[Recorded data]
(** * Patch scripts of the Diane repository: a shallow embedding

    The repository holds one-shot Python scripts that read a Swift source
    file, rewrite its text with [str.replace], [re.sub], [in] and
    [str.rsplit], and write it back.  This file embeds the string
    primitives the scripts call, the fragment of regular expressions
    their patterns use, the file reads and writes, and the scripts
    themselves; the theorems further down are stated about these
    definitions. *)

From Stdlib Require Import Ascii String.
From stdpp Require Import base list strings gmap.

Local Open Scope list_scope.

(** ** Text *)

(** A Python [str] is modelled as the list of its characters.  Every
    constant of the scripts is ASCII; the text of the patched file is an
    arbitrary list. *)
Definition text : Type := list ascii.

Definition lit (s : string) : text := list_ascii_of_string s.

(** The line feed and the double quote, which the constants below
    name rather than spell inside a literal. *)
Definition nl : text := [ascii_of_nat 10].
Definition dq : text := [ascii_of_nat 34].

(** ** Python string primitives *)

Module Py.

(** [s.startswith(p)] *)
Fixpoint startswith (p s : text) : bool :=
  match p, s with
  | [], _ => true
  | _ :: _, [] => false
  | a :: p', b :: s' => Ascii.eqb a b && startswith p' s'
  end.

(** [sub in s] *)
Fixpoint contains (sub s : text) : bool :=
  startswith sub s ||
  match s with
  | [] => false
  | _ :: s' => contains sub s'
  end.

(** The left-to-right substitution loop shared by [str.replace] and
    [re.sub].  [m t] tells whether a match starts at the head of the
    remaining text [t], how many characters it spans and what replaces
    it.  [skip] counts the characters of the last match that are still
    to be passed over, so that matches never overlap.  A match that
    spans no character leaves the current character in place, as
    Python does. *)
Fixpoint scan (m : text -> option (nat * text)) (s : text) (skip : nat) : text :=
  match s with
  | [] =>
      match m [] with
      | Some (_, r) => r
      | None => []
      end
  | c :: s' =>
      match skip with
      | S k => scan m s' k
      | O =>
          match m s with
          | Some (S n, r) => r ++ scan m s' n
          | Some (O, r) => r ++ c :: scan m s' 0
          | None => c :: scan m s' 0
          end
      end
  end.

Definition replace_at (old new : text) (t : text) : option (nat * text) :=
  if startswith old t then Some (length old, new) else None.

(** [s.replace(old, new)]: every non-overlapping occurrence, leftmost
    first. *)
Definition replace (old new s : text) : text :=
  scan (replace_at old new) s 0.

(** [s.rfind(sep)], [None] standing for [-1]. *)
Fixpoint rfind (sep s : text) : option nat :=
  match s with
  | [] => if startswith sep [] then Some 0 else None
  | _ :: s' =>
      match rfind sep s' with
      | Some i => Some (S i)
      | None => if startswith sep s then Some 0 else None
      end
  end.

(** [s.rsplit(sep, 1)] for a non-empty [sep]: one cut at the last
    occurrence of [sep], or the whole text when there is none. *)
Definition rsplit1 (sep s : text) : list text :=
  match rfind sep s with
  | Some i => [take i s; drop (i + length sep) s]
  | None => [s]
  end.

(** [sep.join(parts)] *)
Fixpoint join (sep : text) (parts : list text) : text :=
  match parts with
  | [] => []
  | [p] => p
  | p :: ps => p ++ sep ++ join sep ps
  end.

Definition mem (c : ascii) (chars : text) : bool :=
  existsb (Ascii.eqb c) chars.

Fixpoint lstrip (chars s : text) : text :=
  match s with
  | [] => []
  | c :: s' => if mem c chars then lstrip chars s' else s
  end.

(** [s.strip(chars)] *)
Definition strip (chars s : text) : text :=
  rev (lstrip chars (rev (lstrip chars s))).

End Py.

(** ** The regular expressions of the scripts *)

Module Re.

(** The patterns of the scripts are sequences of escaped literal
    characters, with at most one lazy [.*?] or [.+?] (always compiled
    with [re.DOTALL], so the dot takes line feeds too), at most one
    capture group, which always opens at the start of the pattern, and
    an optional final [$].  [GroupEnd] marks the closing parenthesis of
    group 1. *)
Inductive item : Type :=
| Chr (c : ascii)
| AnyLazyStar
| AnyLazyPlus
| GroupEnd
| EndAnchor.

Definition regex : Type := list item.

Definition chars (t : text) : regex := map Chr t.
Definition group (r : regex) : regex := r ++ [GroupEnd].

Definition is_group_end (i : item) : bool :=
  match i with GroupEnd => true | _ => false end.

(** [pattern.groups] *)
Definition groups (r : regex) : nat := length (filter is_group_end r).

(** Without [re.MULTILINE], [$] matches at the end of the text and just
    before a line feed that ends the text. *)
Definition at_end (s : text) : bool :=
  match s with
  | [] => true
  | [c] => Ascii.eqb c (ascii_of_nat 10)
  | _ => false
  end.

(** One more character in front of a match: its length and the end of
    its group both move by one. *)
Definition bump (r : option (nat * option nat)) : option (nat * option nat) :=
  match r with
  | Some (n, g) => Some (S n, S <$> g)
  | None => None
  end.

(** A match of [r] at the head of [s]: the number of characters it
    spans and, when the pattern has a group, the number of characters
    group 1 spans.  A lazy quantifier first tries the rest of the
    pattern where it stands and takes one more character only when
    that fails. *)
Fixpoint match_here (r : regex) (s : text) : option (nat * option nat) :=
  match r with
  | [] => Some (0, None)
  | Chr c :: r' =>
      match s with
      | c' :: s' => if Ascii.eqb c c' then bump (match_here r' s') else None
      | [] => None
      end
  | GroupEnd :: r' =>
      match match_here r' s with
      | Some (n, _) => Some (n, Some 0)
      | None => None
      end
  | EndAnchor :: r' => if at_end s then match_here r' s else None
  | AnyLazyStar :: r' =>
      (fix lazy (s : text) : option (nat * option nat) :=
         match match_here r' s with
         | Some x => Some x
         | None =>
             match s with
             | [] => None
             | _ :: s' => bump (lazy s')
             end
         end) s
  | AnyLazyPlus :: r' =>
      match s with
      | [] => None
      | _ :: s' =>
          bump ((fix lazy (s : text) : option (nat * option nat) :=
                   match match_here r' s with
                   | Some x => Some x
                   | None =>
                       match s with
                       | [] => None
                       | _ :: s' => bump (lazy s')
                       end
                   end) s')
      end
  end.

(** [re.search(r, s) is not None] *)
Fixpoint search (r : regex) (s : text) : bool :=
  match match_here r s with
  | Some _ => true
  | None =>
      match s with
      | [] => false
      | _ :: s' => search r s'
      end
  end.

(** A replacement template after Python has read its escapes: literal
    text and references [\n] to capture groups. *)
Inductive titem : Type :=
| TLit (t : text)
| TGroup (n : nat).

Definition template : Type := list titem.

Definition titem_ok (ngroups : nat) (i : titem) : bool :=
  match i with
  | TLit _ => true
  | TGroup n => (1 <=? n) && (n <=? ngroups)
  end.

(** The template with the text of group 1 filled in. *)
Fixpoint expand (t : template) (g1 : text) : text :=
  match t with
  | [] => []
  | TLit x :: t' => x ++ expand t' g1
  | TGroup _ :: t' => g1 ++ expand t' g1
  end.

Definition sub_at (r : regex) (t : template) (s : text) : option (nat * text) :=
  match match_here r s with
  | Some (n, g) => Some (n, expand t (take (default 0 g) s))
  | None => None
  end.

(** [re.sub(r, t, s)].  Python compiles the template before it looks
    for a match, and raises [re.error] when the template refers to a
    group the pattern does not have; [None] stands for that
    exception. *)
Definition sub (r : regex) (t : template) (s : text) : option text :=
  if forallb (titem_ok (groups r)) t
  then Some (Py.scan (sub_at r t) s 0)
  else None.

End Re.

(** ** Files and output *)

Module IO.

(** What a run leaves behind: the files it wrote, in order, and the
    lines it printed. *)
Inductive event : Type :=
| Written (path : string) (t : text)
| Printed (msg : string).

Record world : Type := World {
  files : gmap string text;
  trace : list event
}.

Inductive exn : Type :=
| FileNotFoundError (path : string)
| ReError.

(** A script step: it ends with a value or with an exception, and in
    both cases with the world it leaves. *)
Definition io (A : Type) : Type := world -> (exn + A) * world.

#[global] Instance io_ret : MRet io := fun A a w => (inr a, w).

#[global] Instance io_bind : MBind io := fun A B k m w =>
  match m w with
  | (inl e, w') => (inl e, w')
  | (inr a, w') => k a w'
  end.

(** [with open(path, 'r') as f: content = f.read()] *)
Definition read (path : string) : io text := fun w =>
  match files w !! path with
  | Some t => (inr t, w)
  | None => (inl (FileNotFoundError path), w)
  end.

(** [with open(path, 'w') as f: f.write(content)] *)
Definition write (path : string) (content : text) : io unit := fun w =>
  (inr tt, {| files := <[path := content]> (files w);
              trace := trace w ++ [Written path content] |}).

Definition print (msg : string) : io unit := fun w =>
  (inr tt, {| files := files w; trace := trace w ++ [Printed msg] |}).

(** The result of [re.sub], its [re.error] raised as an exception. *)
Definition re_result (r : option text) : io text := fun w =>
  match r with
  | Some t => (inr t, w)
  | None => (inl ReError, w)
  end.

(** Whether the run wrote to [path]. *)
Definition wrote (path : string) (w : world) : bool :=
  existsb (fun e => match e with
                    | Written p _ => bool_decide (p = path)
                    | Printed _ => false
                    end) (trace w).

End IO.

Abbreviation io := IO.io.

(** ** Outcomes *)

(** The scripts do not compute an outcome value: the branch a step takes
    decides it.  A step whose guard finds the signature of its own
    result is [skipped]; otherwise it is [applied] when its pattern
    occurs in the text and [not_found] when it does not. *)
Inductive Outcome : Type := applied | skipped | not_found.

Definition replace_outcome (old : text) (content : text) : Outcome :=
  if Py.contains old content then applied else not_found.

Definition sub_outcome (r : Re.regex) (content : text) : Outcome :=
  if Re.search r content then applied else not_found.

Definition guarded_outcome (signature : text) (o : text -> Outcome)
    (content : text) : Outcome :=
  if Py.contains signature content then skipped else o content.

(** A step of a script: the outcome its branch stands for and the text
    it hands to the next step. *)
Record step : Type := Step {
  step_outcome : text -> Outcome;
  step_run : text -> io text
}.

(** The steps of a script, each run on the text the one before it left,
    whatever that one's outcome was. *)
Fixpoint run_steps (steps : list step) (content : text) : io text :=
  match steps with
  | [] => mret content
  | st :: steps' => content ← step_run st content; run_steps steps' content
  end.

Record script : Type := Script {
  script_path : string;
  script_steps : list step;
  script_main : io unit
}.

(** A step that replaces what it finds, and a step that keeps what it
    finds and puts new text next to it. *)
Inductive side : Type := before | after.

Definition adjacent (sd : side) (inserted anchor : text) : text :=
  match sd with
  | before => inserted ++ anchor
  | after => anchor ++ inserted
  end.

Record replace_step : Type := ReplaceStep {
  rs_old : text;
  rs_new : text;
  rs_step : step
}.

Record insert_step : Type := InsertStep {
  is_side : side;
  is_anchor : text;
  is_inserted : text;
  is_step : step
}.

(** ** The scripts *)

(** *** [fix_diane_client.py] *)

Module fix_diane_client.

Definition path : string := "Diane/Diane/Services/DianeClient.swift".

Definition add_func : text :=
  nl ++
  lit "    func addAgent(agent: AgentConfig) async throws {" ++ nl ++
  lit "        try await requestWithBody(endpoint: " ++ dq ++ lit "/agents" ++ dq ++ lit ", method: " ++ dq ++ lit "POST" ++ dq ++ lit ", body: agent)" ++ nl ++
  lit "    }" ++ nl.

Definition marker : text :=
  lit "    // MARK: - Agents" ++ nl.

Definition pattern : Re.regex := Re.group (Re.chars marker).

(** [r'\1' + add_func] *)
Definition template : Re.template := [Re.TGroup 1; Re.TLit add_func].

Definition patch (content : text) : option text :=
  Re.sub pattern template content.

Definition outcome (content : text) : Outcome :=
  sub_outcome pattern content.

Definition main : io unit :=
  content ← IO.read path;
  content ← IO.re_result (patch content);
  IO.write path content.

Definition insert : step :=
  Step outcome (fun content => IO.re_result (patch content)).

Definition steps : list step := [insert].

End fix_diane_client.

(** *** [fix_diane_client2.py] *)

Module fix_diane_client2.

Definition path : string := "Diane/Diane/Services/DianeClient.swift".

Definition add_func : text :=
  nl ++
  lit "    func addAgent(agent: AgentConfig) async throws {" ++ nl ++
  lit "        try await requestWithBody(endpoint: " ++ dq ++ lit "/agents" ++ dq ++ lit ", method: " ++ dq ++ lit "POST" ++ dq ++ lit ", body: agent)" ++ nl ++
  lit "    }" ++ nl.

Definition marker : text :=
  lit "    // MARK: - Gallery" ++ nl.

Definition pattern : Re.regex := Re.group (Re.chars marker).

Definition signature : text :=
  lit "func addAgent(agent: AgentConfig)".

(** [add_func + r'\n\1'] *)
Definition template : Re.template := [Re.TLit add_func; Re.TLit nl; Re.TGroup 1].

Definition patch (content : text) : option text :=
  if negb (Py.contains signature content)
  then Re.sub pattern template content
  else Some content.

Definition outcome (content : text) : Outcome :=
  guarded_outcome signature (sub_outcome pattern) content.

> **What is being asked**
Search each line of the data above for "before", and copy the lines where it occurs.

> **Response to the exercise**
    before a line feed that ends the text. *)
(** [re.sub(r, t, s)].  Python compiles the template before it looks
(** The steps of a script, each run on the text the one before it left,
Inductive side : Type := before | after.
  | before => inserted ++ anchor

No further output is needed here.